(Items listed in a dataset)
* * * * *
(* ===== verification/VizLoop.v ===== *)
(** * visualizer/core.py: the simulation thread and the main loop
    [SimulationThread.run] and the handlers of the main thread that share a
    lock, an event and a flag with it: [update_view_timeout], [update_model],
    [_start_update_timer], [_on_play_button_toggled], [_quit] and the handlers
    that only take the lock.  Each thread goes from one access of shared state
    to the next; the main thread is a stack of callbacks, because some of them
    run the event loop again before they end.  What the simulator does is not
    looked at: it takes one step, may leave pause messages, and may raise. *)
From S2P Require Import Prelude.

(** ** The two threads *)

(** The points of [SimulationThread.run]. *)
Inductive sim_pc : Type :=
| SWhile    (* while not self.quit *)
| SWait     (* self.go.wait() *)
| SClear    (* self.go.clear() *)
| SCheck    (* if self.quit: break *)
| SAcquire  (* self.lock.acquire() *)
| SRun      (* SimulatorRunUntil *)
| SExtend   (* self.pause_messages.extend *)
| SIdle     (* GLib.idle_add(self.viz.update_model) *)
| SRelease  (* self.lock.release() *)
| SEnded.

(** The points of [update_view_timeout]. *)
Inductive timeout_pc : Type :=
| TTry      (* while not self.simulation.lock.acquire(False) *)
| TPending  (* while Gtk.events_pending(): Gtk.main_iteration() *)
| TView     (* take the messages, update_view, target_time *)
| TRelease (pause_messages : list string)  (* finally, the view was updated *)
| TRaise (pause_messages : list string)    (* finally, update_view raised *)
| TDialog (pause_messages : list string)   (* if pause_messages *)
| TCheck.   (* if not self.play_button.get_active() *)

Inductive quit_pc : Type := QRemove | QFlag | QGo | QJoin.

(** A callback that the main thread has begun.  [FLocked] is a handler that
    acquires the lock, works and releases it: [update_model],
    [set_nodes_of_interest], [add_information_window], [tooltip_query],
    [begin_node_drag], [node_drag_motion].  [FScan] is [autoscale_view], which
    reads the positions of the nodes without the lock.  [FModal] is a dialog
    that runs the event loop until it is answered ([_take_screenshot]).
    [FPeek] is a handler that reads the simulator without the lock, too: the
    OLSR plugin when a node's menu is built, the constructors of the ndnSIM
    windows and of the window of the last packets, and the mode that shows the
    transmissions of all nodes, which counts them; the last three then call a
    method that takes the lock ([locks]). *)
Inductive frame : Type :=
| FTimeout (src : nat) (pc : timeout_pc)
| FLocked (acquired : bool)
| FScan
| FModal
| FQuit (pc : quit_pc)
| FPeek (locks : bool).

Inductive owner : Type := OSim | OMain.

#[export] Instance sim_pc_eq_dec : EqDecision sim_pc.
Proof. solve_decision. Defined.
#[export] Instance owner_eq_dec : EqDecision owner.
Proof. solve_decision. Defined.

(** What can be seen from outside, in order: messages the simulator left, the
    dialog that shows messages, a callback that ended with an exception and
    the messages it had taken, [source_remove] of a source that is gone. *)
Inductive event : Type :=
| EvPause (messages : list string)
| EvDialog (messages : list string)
| EvTraceback (messages : list string)
| EvMissing (src : nat).

Record state : Type := State {
  sim : sim_pc;
  lock : option owner;
  go : bool;
  quit : bool;
  pause_messages : list string;
  stack : list frame;               (* the innermost callback first *)
  running : bool;                   (* Gtk.main_quit was not called *)
  active : bool;                    (* the play button *)
  update_timeout_id : option nat;
  live : list nat;                  (* the timers of GLib *)
  next_id : nat;
  idle : nat;                       (* waiting calls of update_model *)
  autoscale : bool;                 (* the timeout of autoscale_view is due *)
  log : list event;
}.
* * * * *
_Your assignment_
Which of the lines above carry the string "takes"? Pick them out and copy them.

_Answer box_
    looked at: it takes one step, may leave pause messages, and may raise. *)
    method that takes the lock ([locks]). *)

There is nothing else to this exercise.